## [Task goal]
Reproduce all records word for word.

(Stored items)

★ ★ ★ ★ ★

Lemma map_nil_iff {A B} (f : A → B) l : map f l = [] ↔ l = [].
Proof. by destruct l. Qed.

Lemma buildWarnings_nil sysv tmpfs : buildWarnings sysv tmpfs ≠ [] ↔
  0 < si_OrphanedCount sysv ∨ ∃ m, m ∈ tmpfs ∧ tm_Status m = go "ok" ∧ f64_ltb tmpfsUsageWarnPct (tm_UsedPct m) = true.
Proof.
  unfold buildWarnings. destruct (Z.ltb_spec 0 (si_OrphanedCount sysv)) as [Hlt|Hge]; cbn [app].
  - split; [by left|done].
  - split.
    + intros Hne. right. destruct (filter _ tmpfs) as [|m l] eqn:E; [done|]. exists m.
      assert (m ∈ filter (λ m, tm_Status m = go "ok" ∧ f64_ltb tmpfsUsageWarnPct (tm_UsedPct m) = true) tmpfs) as [??]%list_elem_of_filter by (rewrite E; left). done.
    + intros [?|(m & Hm & Hp)]; [lia|]. intros E%map_eq_nil. by apply (proj1 (filter_nil_iff _ _) E m Hm).
Qed.

(** ** Properties *)

(** The table of segments. Whatever columns the kernel prints, in whatever order, each
    row gives its segment, if the header has the five columns. *)
Theorem parseSysvShm_roundtrip (header : list gostring) (rows : list (rawSegment * (gostring → gostring)))
  (Hnd : NoDup header) (Hreq : Forall (λ n, n ∈ header) required_columns) (Hrows : Forall (λ row, good_segment row.1) rows)
  (Hw : Forall word_line (header :: map (print_row header) rows)) :
  parseSysvShm (print_lines (header :: map (print_row header) rows)) = Ret (map fst rows).
Proof.
  unfold parseSysvShm, scan_fields. destruct (scan_words _ Hw) as [_ ->]. rewrite decide_True.
  - f_equal. clear Hw. induction Hrows as [|row rows Hrow _ IH]; [done|]. cbn [map omap list_omap]. rewrite segment_of_row by done. by rewrite IH.
  - eapply Forall_impl; [exact Hreq|]. intros n Hn. by destruct (columns_lookup header n Hnd Hn) as (i & -> & _).
Qed.

(** The report on segments. Up to twenty are listed, none smaller than one that is not,
    the largest first; a segment is marked orphaned exactly if nobody is attached; counts
    and sizes are those of all segments, listed or not. *)
Theorem buildSysv_report `{FileSystem} `{GoSort} (segments : list rawSegment)
  (Hs : Forall (λ seg, 0 ≤ rs_sizeBytes seg) segments) (Hsum : sum_sizes segments < 2 ^ 64) :
  let info := buildSysv segments in
  let orphans := filter (λ seg, rs_nattch seg = 0) segments in
  (∃ shown others, si_Segments info = map sysv_segment shown ∧ shown ++ others ≡ₚ segments ∧
     (length shown = topEntries ∨ others = []) ∧
     StronglySorted (λ a b, rs_sizeBytes b ≤ rs_sizeBytes a) shown ∧
     ∀ a b, a ∈ shown → b ∈ others → rs_sizeBytes b ≤ rs_sizeBytes a) ∧
  (∀ v, v ∈ si_Segments info → sv_Orphaned v = true ↔ sv_Nattch v = 0) ∧
  si_SegmentCount info = Z.of_nat (length segments) ∧ si_TotalMB info = toMB (sum_sizes segments) ∧
  si_OrphanedCount info = Z.of_nat (length orphans) ∧ si_OrphanedMB info = toMB (sum_sizes orphans).
Proof.
  cbn zeta. unfold buildSysv. rewrite count_segments. cbn [si_Segments si_SegmentCount si_TotalMB si_OrphanedCount si_OrphanedMB].
  pose proof (sum_sizes_filter (λ seg, rs_nattch seg = 0) segments Hs).
  assert (Forall (λ seg, 0 ≤ rs_sizeBytes seg) (filter (λ seg, rs_nattch seg = 0) segments)) as Hf.
  { rewrite Forall_forall in *. intros seg [_ Hseg]%list_elem_of_filter. auto. }
  rewrite !sum_sizes_exact, !Z.add_0_l by (done || lia).
  split_and!; [|intros v (seg & -> & _)%list_elem_of_fmap; simpl; apply Z.eqb_eq|done..].
  destruct (take_larger rs_sizeBytes (λ a b, rs_shmID a <? rs_shmID b) segments topEntries) as (others & Htop); [apply ltb_strict_weak|].
  by eexists _, others.
Qed.

(** The mounts: each tmpfs mount point once. *)
Theorem parseTmpfsMounts_once (ls : list mountinfo_line) (Hgood : Forall good_mount_line ls) :
  let mounts := parseTmpfsMounts (print_lines (map mount_fields ls)) in
  NoDup mounts ∧ ∀ p, p ∈ mounts ↔ ∃ l, l ∈ ls ∧ ml_fsType l = go "tmpfs" ∧ ml_mountPoint l = p.
Proof.
  cbn zeta. unfold parseTmpfsMounts, scan_fields. destruct (scan_words (map mount_fields ls)) as [_ ->].
  { apply Forall_map. eapply Forall_impl; [exact Hgood|]. by intros l [? _]. }
  destruct (unseen_spec ∅ (omap tmpfs_point (map mount_fields ls))) as [Hnd Hin]. split; [exact Hnd|].
  intros p. rewrite Hin, list_elem_of_omap. rewrite Forall_forall in Hgood.
  assert (∀ l, l ∈ ls → tmpfs_point (mount_fields l) = if decide (ml_fsType l = go "tmpfs") then Some (ml_mountPoint l) else None) as Hp.
  { intros l [_ Hsep]%Hgood. unfold tmpfs_point. set (pre := _ ++ ml_optional l) in Hsep.
    assert (mount_fields l = pre ++ [go "-"; ml_fsType l; ml_source l; ml_super l]) as E by (unfold mount_fields, pre; by rewrite <-(assoc_L (++))).
    assert (nth 4 (mount_fields l) [] = ml_mountPoint l) as -> by done. rewrite E.
    rewrite (proj2 (Nat.ltb_ge _ _)) by (unfold pre; rewrite !length_app; simpl; lia).
    rewrite sep_index_fields by done. cbn [mbind option_bind].
    rewrite lookup_app_r by lia. replace (length pre + 1 - length pre)%nat with 1%nat by lia. done. }
  split.
  - intros [(fields & (l & -> & Hl)%list_elem_of_fmap & Hf) _]. rewrite Hp in Hf by done. case_decide; [|done]. injection Hf as <-. by exists l.
  - intros (l & Hl & Ht & <-). split; [|set_solver]. exists (mount_fields l). split; [by apply list_elem_of_fmap_2|]. by rewrite Hp, decide_True.
Qed.

(** The files of /dev/shm: the regular files of the tree, counted; up to twenty of them
    are listed, none smaller than one that is not; nothing is listed if the directory
    cannot be read. *)
Theorem listPosixShm_files `{GoSort} (rfc3339 : Z → gostring) (entries : list (gostring * shm_tree)) :
  ∃ info files, listPosixShm rfc3339 (inl entries) = Ret info ∧ (∀ f, f ∈ files ↔ file_at [] (ShmDir entries) f) ∧
    px_FileCount info = Z.of_nat (length files) ∧
    ∃ shown others, shown ++ others ≡ₚ files ∧ (length shown = topEntries ∨ others = []) ∧
      px_Files info = map (λ f, MkPosixFile (rf_name f) (toMB (rf_sizeBytes f)) (rf_uid f) (rfc3339 (rf_mtime f))) shown ∧
      StronglySorted (λ a b, rf_sizeBytes b ≤ rf_sizeBytes a) shown ∧
      ∀ a b, a ∈ shown → b ∈ others → rf_sizeBytes b ≤ rf_sizeBytes a.
Proof.
  set (files := walk [] (ShmDir entries)). eexists _, files. split; [done|]. split; [apply walk_spec|]. split; [done|].
  destruct (take_larger rf_sizeBytes (λ a b, str_ltb (rf_name a) (rf_name b)) files topEntries) as (others & Hp & Hlen & Hrest); [apply str_strict_weak|].
  by eexists _, others.
Qed.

★ ★ ★ ★ ★

## [Response to the task]
Lemma map_nil_iff {A B} (f : A → B) l : map f l = [] ↔ l = [].
Proof. by destruct l. Qed.

Lemma buildWarnings_nil sysv tmpfs : buildWarnings sysv tmpfs ≠ [] ↔
  0 < si_OrphanedCount sysv ∨ ∃ m, m ∈ tmpfs ∧ tm_Status m = go "ok" ∧ f64_ltb tmpfsUsageWarnPct (tm_UsedPct m) = true.
Proof.
  unfold buildWarnings. destruct (Z.ltb_spec 0 (si_OrphanedCount sysv)) as [Hlt|Hge]; cbn [app].
  - split; [by left|done].
  - split.
    + intros Hne. right. destruct (filter _ tmpfs) as [|m l] eqn:E; [done|]. exists m.
      assert (m ∈ filter (λ m, tm_Status m = go "ok" ∧ f64_ltb tmpfsUsageWarnPct (tm_UsedPct m) = true) tmpfs) as [??]%list_elem_of_filter by (rewrite E; left). done.
    + intros [?|(m & Hm & Hp)]; [lia|]. intros E%map_eq_nil. by apply (proj1 (filter_nil_iff _ _) E m Hm).
Qed.

(** ** Properties *)

(** The table of segments. Whatever columns the kernel prints, in whatever order, each
    row gives its segment, if the header has the five columns. *)
Theorem parseSysvShm_roundtrip (header : list gostring) (rows : list (rawSegment * (gostring → gostring)))
  (Hnd : NoDup header) (Hreq : Forall (λ n, n ∈ header) required_columns) (Hrows : Forall (λ row, good_segment row.1) rows)
  (Hw : Forall word_line (header :: map (print_row header) rows)) :
  parseSysvShm (print_lines (header :: map (print_row header) rows)) = Ret (map fst rows).
Proof.
  unfold parseSysvShm, scan_fields. destruct (scan_words _ Hw) as [_ ->]. rewrite decide_True.
  - f_equal. clear Hw. induction Hrows as [|row rows Hrow _ IH]; [done|]. cbn [map omap list_omap]. rewrite segment_of_row by done. by rewrite IH.
  - eapply Forall_impl; [exact Hreq|]. intros n Hn. by destruct (columns_lookup header n Hnd Hn) as (i & -> & _).
Qed.

(** The report on segments. Up to twenty are listed, none smaller than one that is not,
    the largest first; a segment is marked orphaned exactly if nobody is attached; counts
    and sizes are those of all segments, listed or not. *)
Theorem buildSysv_report `{FileSystem} `{GoSort} (segments : list rawSegment)
  (Hs : Forall (λ seg, 0 ≤ rs_sizeBytes seg) segments) (Hsum : sum_sizes segments < 2 ^ 64) :
  let info := buildSysv segments in
  let orphans := filter (λ seg, rs_nattch seg = 0) segments in
  (∃ shown others, si_Segments info = map sysv_segment shown ∧ shown ++ others ≡ₚ segments ∧
     (length shown = topEntries ∨ others = []) ∧
     StronglySorted (λ a b, rs_sizeBytes b ≤ rs_sizeBytes a) shown ∧
     ∀ a b, a ∈ shown → b ∈ others → rs_sizeBytes b ≤ rs_sizeBytes a) ∧
  (∀ v, v ∈ si_Segments info → sv_Orphaned v = true ↔ sv_Nattch v = 0) ∧
  si_SegmentCount info = Z.of_nat (length segments) ∧ si_TotalMB info = toMB (sum_sizes segments) ∧
  si_OrphanedCount info = Z.of_nat (length orphans) ∧ si_OrphanedMB info = toMB (sum_sizes orphans).
Proof.
  cbn zeta. unfold buildSysv. rewrite count_segments. cbn [si_Segments si_SegmentCount si_TotalMB si_OrphanedCount si_OrphanedMB].
  pose proof (sum_sizes_filter (λ seg, rs_nattch seg = 0) segments Hs).
  assert (Forall (λ seg, 0 ≤ rs_sizeBytes seg) (filter (λ seg, rs_nattch seg = 0) segments)) as Hf.
  { rewrite Forall_forall in *. intros seg [_ Hseg]%list_elem_of_filter. auto. }
  rewrite !sum_sizes_exact, !Z.add_0_l by (done || lia).
  split_and!; [|intros v (seg & -> & _)%list_elem_of_fmap; simpl; apply Z.eqb_eq|done..].
  destruct (take_larger rs_sizeBytes (λ a b, rs_shmID a <? rs_shmID b) segments topEntries) as (others & Htop); [apply ltb_strict_weak|].
  by eexists _, others.
Qed.

(** The mounts: each tmpfs mount point once. *)
Theorem parseTmpfsMounts_once (ls : list mountinfo_line) (Hgood : Forall good_mount_line ls) :
  let mounts := parseTmpfsMounts (print_lines (map mount_fields ls)) in
  NoDup mounts ∧ ∀ p, p ∈ mounts ↔ ∃ l, l ∈ ls ∧ ml_fsType l = go "tmpfs" ∧ ml_mountPoint l = p.
Proof.
  cbn zeta. unfold parseTmpfsMounts, scan_fields. destruct (scan_words (map mount_fields ls)) as [_ ->].
  { apply Forall_map. eapply Forall_impl; [exact Hgood|]. by intros l [? _]. }
  destruct (unseen_spec ∅ (omap tmpfs_point (map mount_fields ls))) as [Hnd Hin]. split; [exact Hnd|].
  intros p. rewrite Hin, list_elem_of_omap. rewrite Forall_forall in Hgood.
  assert (∀ l, l ∈ ls → tmpfs_point (mount_fields l) = if decide (ml_fsType l = go "tmpfs") then Some (ml_mountPoint l) else None) as Hp.
  { intros l [_ Hsep]%Hgood. unfold tmpfs_point. set (pre := _ ++ ml_optional l) in Hsep.
    assert (mount_fields l = pre ++ [go "-"; ml_fsType l; ml_source l; ml_super l]) as E by (unfold mount_fields, pre; by rewrite <-(assoc_L (++))).
    assert (nth 4 (mount_fields l) [] = ml_mountPoint l) as -> by done. rewrite E.
    rewrite (proj2 (Nat.ltb_ge _ _)) by (unfold pre; rewrite !length_app; simpl; lia).
    rewrite sep_index_fields by done. cbn [mbind option_bind].
    rewrite lookup_app_r by lia. replace (length pre + 1 - length pre)%nat with 1%nat by lia. done. }
  split.
  - intros [(fields & (l & -> & Hl)%list_elem_of_fmap & Hf) _]. rewrite Hp in Hf by done. case_decide; [|done]. injection Hf as <-. by exists l.
  - intros (l & Hl & Ht & <-). split; [|set_solver]. exists (mount_fields l). split; [by apply list_elem_of_fmap_2|]. by rewrite Hp, decide_True.
Qed.

(** The files of /dev/shm: the regular files of the tree, counted; up to twenty of them
    are listed, none smaller than one that is not; nothing is listed if the directory
    cannot be read. *)
Theorem listPosixShm_files `{GoSort} (rfc3339 : Z → gostring) (entries : list (gostring * shm_tree)) :
  ∃ info files, listPosixShm rfc3339 (inl entries) = Ret info ∧ (∀ f, f ∈ files ↔ file_at [] (ShmDir entries) f) ∧
    px_FileCount info = Z.of_nat (length files) ∧
    ∃ shown others, shown ++ others ≡ₚ files ∧ (length shown = topEntries ∨ others = []) ∧
      px_Files info = map (λ f, MkPosixFile (rf_name f) (toMB (rf_sizeBytes f)) (rf_uid f) (rfc3339 (rf_mtime f))) shown ∧
      StronglySorted (λ a b, rf_sizeBytes b ≤ rf_sizeBytes a) shown ∧
      ∀ a b, a ∈ shown → b ∈ others → rf_sizeBytes b ≤ rf_sizeBytes a.
Proof.
  set (files := walk [] (ShmDir entries)). eexists _, files. split; [done|]. split; [apply walk_spec|]. split; [done|].
  destruct (take_larger rf_sizeBytes (λ a b, str_ltb (rf_name a) (rf_name b)) files topEntries) as (others & Hp & Hlen & Hrest); [apply str_strict_weak|].
  by eexists _, others.
Qed.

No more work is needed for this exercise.